A: Messiaen used irregular kinds of rhythms. He would subtract or add a few beats to make it more interesting. That’s what Boulez also does in the middle section. Which is, I think, highly interesting. Because Boulez is generally known as a composer who has a great rational aspect to his compositions. To some people it’s a kind of coldness — or maybe objectivity is better.
But some of the telling indications that Boulez uses in the first movement are “très expressif” (“very expressive”), “doucement triste” (“mildly sad”), and “comme une plainte qui s’exaspère” (“like a lament that intensifies”). And that’s fantastic! It’s really almost expressionist. After that intensity is heightened, the beginning comes back with great pomp — everything is doubled. It’s almost traditional virtuosity, which Liszt also has, and Rachmaninoff. Big use of all the registers of the piano at the same time, as full as you can make it. Very orchestral. Weirder notes, but the feel is definitely romantic.
Q: What do you hear in the second movement?
A: I think the second movement already looks forward to the later Boulez. It’s harder to grasp in a way, because it seems rather improvisatory, because of the structure. You have a couple single-note passages that you have to play fast, with alternating hands. And all the time these toccata sections are alternated with internal fugal sections. Just kind of traditional fugues, like Bach did, but in a 12-tone system.
Toward the end he gets this very complex spider web of motives that are part of both the toccata and the fugue. And all these motives are stacked on top of each other, and it sounds completely random. At that moment, when as a listener you kind of lose it, he restarts some of these important themes in octaves, so you have some pointers. And you feel: “Oh, now I get it. They were just lost in all these complex atonal textures.”
Q: And then in the third movement?
A: What I find attractive is that it has these aggressive Boulez gestures already. Very pointy and spiky. That element is there, more than in any other movement. But it’s actually very groovy, the intervals that he uses: a lot of major and minor seventh chords. And stacked fourths on top of one another. They remind me of much contemporary jazz. Probably Boulez would not agree with that. But I like it very much.
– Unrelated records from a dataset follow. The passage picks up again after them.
(* ===== verification/DownloadStackApi.v ===== *)
(** * The custom resource DownloadStackConfig (src/api/v1alpha1/downloadstackconfig_types.go)

    A VPN container (Gluetun) and the settings of the download clients that run
    behind it; one record per Go struct, in an order that declares a struct before
    its use. *)
From S2P Require Export Api.

(** ** Gluetun *)

Record GluetunProviderSpec := mkGluetunProviderSpec {
  glp_Name : string;
  glp_CredentialsSecretRef : option CredentialsSecretRef;
  glp_PrivateKeySecretRef : option SecretKeySelector }.

Record GluetunServerSpec := mkGluetunServerSpec {
  gls_Regions : list string;
  gls_Countries : list string;
  gls_Cities : list string;
  gls_Hostnames : list string }.

Record GluetunFirewallSpec := mkGluetunFirewallSpec {
  glf_VPNInputPorts : list Z;
  glf_InputPorts : list Z;
  glf_OutboundSubnets : list string;
  glf_Debug : bool }.

Record GluetunKillSwitchSpec := mkGluetunKillSwitchSpec {
  glk_Enabled : bool }.

Record GluetunDNSSpec := mkGluetunDNSSpec {
  gld_OverTLS : bool;
  gld_PlaintextAddress : string;
  gld_KeepNameserver : bool }.

Record GluetunIPv6Spec := mkGluetunIPv6Spec {
  gl6_Enabled : bool }.

Record GluetunLoggingSpec := mkGluetunLoggingSpec {
  gll_Level : string }.

Record GluetunSpec := mkGluetunSpec {
  gl_Provider : GluetunProviderSpec;
  gl_VPNType : string;
  gl_Server : option GluetunServerSpec;
  gl_Firewall : option GluetunFirewallSpec;
  gl_KillSwitch : option GluetunKillSwitchSpec;
  gl_DNS : option GluetunDNSSpec;
  gl_IPv6 : option GluetunIPv6Spec;
  gl_Logging : option GluetunLoggingSpec }.

(** ** Transmission *)

Record TransmissionConnectionSpec := mkTransmissionConnectionSpec {
  tmc_URL : string;
  tmc_CredentialsSecretRef : option CredentialsSecretRef }.

Record TransmissionSpeedSpec := mkTransmissionSpeedSpec {
  tms_DownloadLimit : Z;
  tms_DownloadLimitEnabled : bool;
  tms_UploadLimit : Z;
  tms_UploadLimitEnabled : bool }.

Record TransmissionAltSpeedSpec := mkTransmissionAltSpeedSpec {
  tma_Enabled : bool;
  tma_Down : Z;
  tma_Up : Z;
  tma_TimeEnabled : bool;
  tma_TimeBegin : Z;
  tma_TimeEnd : Z;
  tma_TimeDays : list Z }.

Record TransmissionDirectoriesSpec := mkTransmissionDirectoriesSpec {
  tmd_Download : string;
  tmd_Incomplete : string;
  tmd_IncompleteEnabled : bool }.

Record TransmissionSeedingSpec := mkTransmissionSeedingSpec {
  tmr_RatioLimit : string;
  tmr_RatioLimited : bool;
  tmr_IdleLimit : Z;
  tmr_IdleLimitEnabled : bool }.

Record TransmissionQueueSpec := mkTransmissionQueueSpec {
  tmq_DownloadSize : Z;
  tmq_DownloadEnabled : bool;
  tmq_SeedSize : Z;
  tmq_SeedEnabled : bool;
  tmq_StalledEnabled : bool;
  tmq_StalledMinutes : Z }.

Record TransmissionPeersSpec := mkTransmissionPeersSpec {
  tmp_LimitGlobal : Z;
  tmp_LimitPerTorrent : Z;
  tmp_Port : Z;
  tmp_RandomPort : bool;
  tmp_PortForwardingEnabled : bool }.

Record TransmissionSecuritySpec := mkTransmissionSecuritySpec {
  tmx_Encryption : string;
  tmx_PEXEnabled : option bool;
  tmx_DHTEnabled : option bool;
  tmx_LPDEnabled : option bool;
  tmx_UTPEnabled : option bool }.

Record TransmissionBlocklistSpec := mkTransmissionBlocklistSpec {
  tmb_Enabled : bool;
  tmb_URL : string }.

Record TransmissionSpec := mkTransmissionSpec {
  tm_Connection : TransmissionConnectionSpec;
  tm_Speed : option TransmissionSpeedSpec;
  tm_AltSpeed : option TransmissionAltSpeedSpec;
  tm_Directories : option TransmissionDirectoriesSpec;
  tm_Seeding : option TransmissionSeedingSpec;
  tm_Queue : option TransmissionQueueSpec;
  tm_Peers : option TransmissionPeersSpec;
  tm_Security : option TransmissionSecuritySpec;
  tm_Blocklist : option TransmissionBlocklistSpec }.

(** ** qBittorrent *)

Record QBittorrentConnectionSpec := mkQBittorrentConnectionSpec {
  qbc_URL : string;
  qbc_CredentialsSecretRef : option CredentialsSecretRef }.

Record QBittorrentSpeedSpec := mkQBittorrentSpeedSpec {
  qbs_DownloadLimit : Z;
  qbs_UploadLimit : Z;
  qbs_GlobalDownloadSpeedLimit : Z;
  qbs_GlobalUploadSpeedLimit : Z }.

Record QBittorrentAltSpeedSpec := mkQBittorrentAltSpeedSpec {
  qba_Enabled : bool;
  qba_DownloadLimit : Z;
  qba_UploadLimit : Z;
  qba_SchedulerEnabled : bool;
  qba_SchedulerDays : Z;
  qba_ScheduleFromHour : Z;
  qba_ScheduleFromMinute : Z;
  qba_ScheduleToHour : Z;
  qba_ScheduleToMinute : Z }.

Record QBittorrentDirectoriesSpec := mkQBittorrentDirectoriesSpec {
  qbd_SavePath : string;
  qbd_TempPath : string;
  qbd_TempPathEnabled : bool;
  qbd_CreateSubfolder : option bool;
  qbd_AppendExtension : option bool }.

Record QBittorrentSeedingSpec := mkQBittorrentSeedingSpec {
  qbr_MaxRatio : string;
  qbr_MaxRatioEnabled : bool;
  qbr_MaxSeedingTime : Z;
  qbr_MaxSeedingTimeEnabled : bool;
  qbr_MaxRatioAction : option Z }.

Record QBittorrentQueueSpec := mkQBittorrentQueueSpec {
  qbq_QueueingEnabled : option bool;
  qbq_MaxActiveDownloads : Z;
  qbq_MaxActiveUploads : Z;
  qbq_MaxActiveTorrents : Z }.

Record QBittorrentConnectionsSpec := mkQBittorrentConnectionsSpec {
  qbn_MaxConnections : Z;
  qbn_MaxConnectionsPerTorrent : Z;
  qbn_MaxUploads : Z;
  qbn_MaxUploadsPerTorrent : Z;
  qbn_ListenPort : Z;
  qbn_RandomPort : bool;
  qbn_UPnPEnabled : option bool }.

Record QBittorrentBitTorrentSpec := mkQBittorrentBitTorrentSpec {
  qbt_DHT : option bool;
  qbt_PeX : option bool;
  qbt_LSD : option bool;
  qbt_Encryption : option Z;
  qbt_AnonymousMode : bool }.

Record QBittorrentSpec := mkQBittorrentSpec {
  qb_Connection : QBittorrentConnectionSpec;
  qb_Speed : option QBittorrentSpeedSpec;
  qb_AltSpeed : option QBittorrentAltSpeedSpec;
  qb_Directories : option QBittorrentDirectoriesSpec;
  qb_Seeding : option QBittorrentSeedingSpec;
  qb_Queue : option QBittorrentQueueSpec;
  qb_Connections : option QBittorrentConnectionsSpec;
  qb_BitTorrent : option QBittorrentBitTorrentSpec }.

(** ** Deluge *)

Record DelugeConnectionSpec := mkDelugeConnectionSpec {
  dlc_URL : string;
  dlc_PasswordSecretRef : option SecretKeySelector }.

Record DelugeSpeedSpec := mkDelugeSpeedSpec {
  dls_MaxDownloadSpeed : Z;
  dls_MaxUploadSpeed : Z;
  dls_MaxDownloadSpeedPerTorrent : Z;
  dls_MaxUploadSpeedPerTorrent : Z }.

Record DelugeDirectoriesSpec := mkDelugeDirectoriesSpec {
  dld_DownloadLocation : string;
  dld_MoveCompleted : bool;
  dld_MoveCompletedPath : string;
  dld_CopyTorrentFile : bool;
  dld_TorrentFilesLocation : string }.

Record DelugeSeedingSpec := mkDelugeSeedingSpec {
  dlr_StopSeedAtRatio : bool;
  dlr_StopSeedRatio : string;
  dlr_RemoveAtRatio : bool;
  dlr_ShareRatioLimit : string;
  dlr_SeedTimeLimit : Z }.

Record DelugeQueueSpec := mkDelugeQueueSpec {
  dlq_MaxActiveDownloading : Z;
  dlq_MaxActiveSeeding : Z;
  dlq_MaxActiveLimit : Z;
  dlq_QueueNewToTop : bool }.

Record DelugeConnectionsSpec := mkDelugeConnectionsSpec {
  dln_MaxConnections : Z;
  dln_MaxConnectionsPerTorrent : Z;
  dln_MaxUploadSlots : Z;
  dln_MaxUploadSlotsPerTorrent : Z;
  dln_ListenPorts : list Z;
  dln_RandomPort : bool }.

Record DelugeProtocolSpec := mkDelugeProtocolSpec {
  dlp_DHT : option bool;
  dlp_UPnP : option bool;
  dlp_NATPMP : option bool;
  dlp_LSD : option bool;
  dlp_ProtocolEncryption : option bool;
  dlp_EncryptionLevel : option Z }.

Record DelugeSpec := mkDelugeSpec {
  dl_Connection : DelugeConnectionSpec;
  dl_Speed : option DelugeSpeedSpec;
  dl_Directories : option DelugeDirectoriesSpec;
  dl_Seeding : option DelugeSeedingSpec;
  dl_Queue : option DelugeQueueSpec;
  dl_Connections : option DelugeConnectionsSpec;
  dl_Protocol : option DelugeProtocolSpec }.

(** ** rTorrent *)

Record RTorrentConnectionSpec := mkRTorrentConnectionSpec {
  rtc_URL : string;
  rtc_CredentialsSecretRef : option CredentialsSecretRef }.

Record RTorrentSpeedSpec := mkRTorrentSpeedSpec {
  rts_DownloadRate : Z;
  rts_UploadRate : Z }.

Record RTorrentDirectoriesSpec := mkRTorrentDirectoriesSpec {
  rtd_Directory : string;
  rtd_SessionDirectory : string }.

Record RTorrentSeedingSpec := mkRTorrentSeedingSpec {
  rtr_MinSeedRatio : string;
  rtr_MaxSeedRatio : string;
  rtr_MinSeedTime : Z;
  rtr_MaxSeedTime : Z }.

Record RTorrentConnectionsSpec := mkRTorrentConnectionsSpec {
  rtn_MaxPeers : Z;
  rtn_MaxPeersPerTorrent : Z;
  rtn_MaxUploads : Z;
  rtn_MaxUploadsPerTorrent : Z;
  rtn_Port : Z;
  rtn_PortRange : string;
  rtn_PortRandomize : bool }.

Record RTorrentProtocolSpec := mkRTorrentProtocolSpec {
  rtp_DHT : option bool;
  rtp_PEX : option bool;
  rtp_Encryption : string }.

Record RTorrentSpec := mkRTorrentSpec {
  rt_Connection : RTorrentConnectionSpec;
  rt_Speed : option RTorrentSpeedSpec;
  rt_Directories : option RTorrentDirectoriesSpec;
  rt_Seeding : option RTorrentSeedingSpec;
  rt_Connections : option RTorrentConnectionsSpec;
  rt_Protocol : option RTorrentProtocolSpec }.

(** ** SABnzbd *)

Record SABnzbdConnectionSpec := mkSABnzbdConnectionSpec {
  sbc_URL : string;
  sbc_APIKeySecretRef : SecretKeySelector }.

Record SABnzbdSpeedSpec := mkSABnzbdSpeedSpec {
  sbs_SpeedLimit : Z;
  sbs_SpeedLimitPercentage : Z;
  sbs_PauseDownloads : bool }.

Record SABnzbdDirectoriesSpec := mkSABnzbdDirectoriesSpec {
  sbd_DownloadDir : string;
  sbd_CompleteDir : string;
  sbd_IncompleteDir : string;
  sbd_ScriptDir : string;
  sbd_NzbBackupDir : string }.

Record SABnzbdCategorySpec := mkSABnzbdCategorySpec {
  sbg_Name : string;
  sbg_Dir : string;
  sbg_Priority : Z;
  sbg_Script : string }.

Record SABnzbdQueueSpec := mkSABnzbdQueueSpec {
  sbq_PreCheck : bool;
  sbq_MaxRetries : Z;
  sbq_Connections : Z }.

Record SABnzbdPostProcessingSpec := mkSABnzbdPostProcessingSpec {
  sbp_Enabled : bool;
  sbp_QuickCheck : bool;
  sbp_UnpackEnabled : bool;
  sbp_CleanupEnabled : bool;
  sbp_ScriptEnabled : bool }.

Record SABnzbdSpec := mkSABnzbdSpec {
  sb_Connection : SABnzbdConnectionSpec;
  sb_Speed : option SABnzbdSpeedSpec;
  sb_Directories : option SABnzbdDirectoriesSpec;
  sb_Categories : list SABnzbdCategorySpec;
  sb_Queue : option SABnzbdQueueSpec;
  sb_PostProcessing : option SABnzbdPostProcessingSpec }.

(** ** NZBGet *)

Record NZBGetConnectionSpec := mkNZBGetConnectionSpec {
  ngc_URL : string;
  ngc_CredentialsSecretRef : option CredentialsSecretRef }.

Record NZBGetSpeedSpec := mkNZBGetSpeedSpec {
  ngs_DownloadRate : Z;
  ngs_ArticleTimeout : Z;
  ngs_WriteBuffer : Z }.

Record NZBGetDirectoriesSpec := mkNZBGetDirectoriesSpec {
  ngd_MainDir : string;
  ngd_DestDir : string;
  ngd_InterDir : string;
  ngd_NzbDir : string;
  ngd_TempDir : string;
  ngd_ScriptDir : string }.

Record NZBGetCategorySpec := mkNZBGetCategorySpec {
  ngg_Name : string;
  ngg_DestDir : string;
  ngg_Unpack : option bool;
  ngg_Aliases : list string }.

Record NZBGetQueueSpec := mkNZBGetQueueSpec {
  ngq_FlushQueue : bool;
  ngq_DupeCheck : bool;
  ngq_PropagationDelay : Z;
  ngq_HealthCheck : string }.

Record NZBGetPostProcessingSpec := mkNZBGetPostProcessingSpec {
  ngp_ParCheck : string;
  ngp_ParRepair : option bool;
  ngp_Unpack : option bool;
  ngp_UnpackCleanupDisk : option bool;
  ngp_DirectUnpack : option bool;
  ngp_ScriptOrder : list string }.

Record NZBGetConnectionsSpec := mkNZBGetConnectionsSpec {
  ngn_ArticleConnections : Z;
  ngn_RetryInterval : Z;
  ngn_TerminateTimeout : Z;
  ngn_Decode : option bool }.

Record NZBGetSpec := mkNZBGetSpec {
  ng_Connection : NZBGetConnectionSpec;
  ng_Speed : option NZBGetSpeedSpec;
  ng_Directories : option NZBGetDirectoriesSpec;
  ng_Categories : list NZBGetCategorySpec;
  ng_Queue : option NZBGetQueueSpec;
  ng_PostProcessing : option NZBGetPostProcessingSpec;
  ng_Connections : option NZBGetConnectionsSpec }.

(** ** DownloadStackConfig *)

Record DownloadStackConfigSpec := mkDownloadStackConfigSpec {
  dss_DeploymentRef : LocalObjectReference;
  dss_Gluetun : GluetunSpec;
  dss_Transmission : option TransmissionSpec;
  dss_QBittorrent : option QBittorrentSpec;
  dss_Deluge : option DelugeSpec;
  dss_RTorrent : option RTorrentSpec;
  dss_SABnzbd : option SABnzbdSpec;
  dss_NZBGet : option NZBGetSpec;
  dss_RestartOnGluetunChange : bool;
  dss_Reconciliation : option ReconciliationSpec }.

Record DownloadStackConfigStatus := mkDownloadStackConfigStatus {
  dst_Conditions : list Condition;
  dst_GluetunConfigHash : string;
  dst_GluetunSecretGenerated : bool;
  dst_TransmissionConnected : bool;
  dst_TransmissionVersion : string;
  dst_QBittorrentConnected : bool;
  dst_QBittorrentVersion : string;
  dst_DelugeConnected : bool;
  dst_DelugeVersion : string;
  dst_RTorrentConnected : bool;
  dst_RTorrentVersion : string;
  dst_SABnzbdConnected : bool;
  dst_SABnzbdVersion : string;
  dst_NZBGetConnected : bool;
  dst_NZBGetVersion : string;
  dst_LastReconcile : option Z;
  dst_ObservedGeneration : Z }.

Record DownloadStackConfig := mkDownloadStackConfig {
  ds_ObjectMeta : ObjectMeta;
  ds_Spec : DownloadStackConfigSpec;
  ds_Status : DownloadStackConfigStatus }.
Q: Given that you are playing and recording a piece he never published, what is your own sense of a performer’s liberty to disagree with Boulez after his death?
A: He didn’t want to publish it, it’s true. But he did keep it, for some reason. Maybe at least to study at some point. So when I asked the people — the Boulez heirs and the people at the Sacher Foundation — if I could play it, they said: “Well, yeah, but basically for study reasons. So you can perform it once, just for people to be able to hear it.”
Then they wanted another performance, and they agreed to a third performance. Because they heard it, and they did agree that it’s actually quite a good piece, and very informative.
You see in these three movements that he’s searching. He’s finding his way. Later, it’s all crystallized more. But this piece, I like it very much as a listener and as a player. It’s already difficult enough to understand Boulez. I love his works. But I do first want to admit that it’s hard stuff. And I very much like that in this piece we hear the same kind of principles he would use later, but in a clearer way.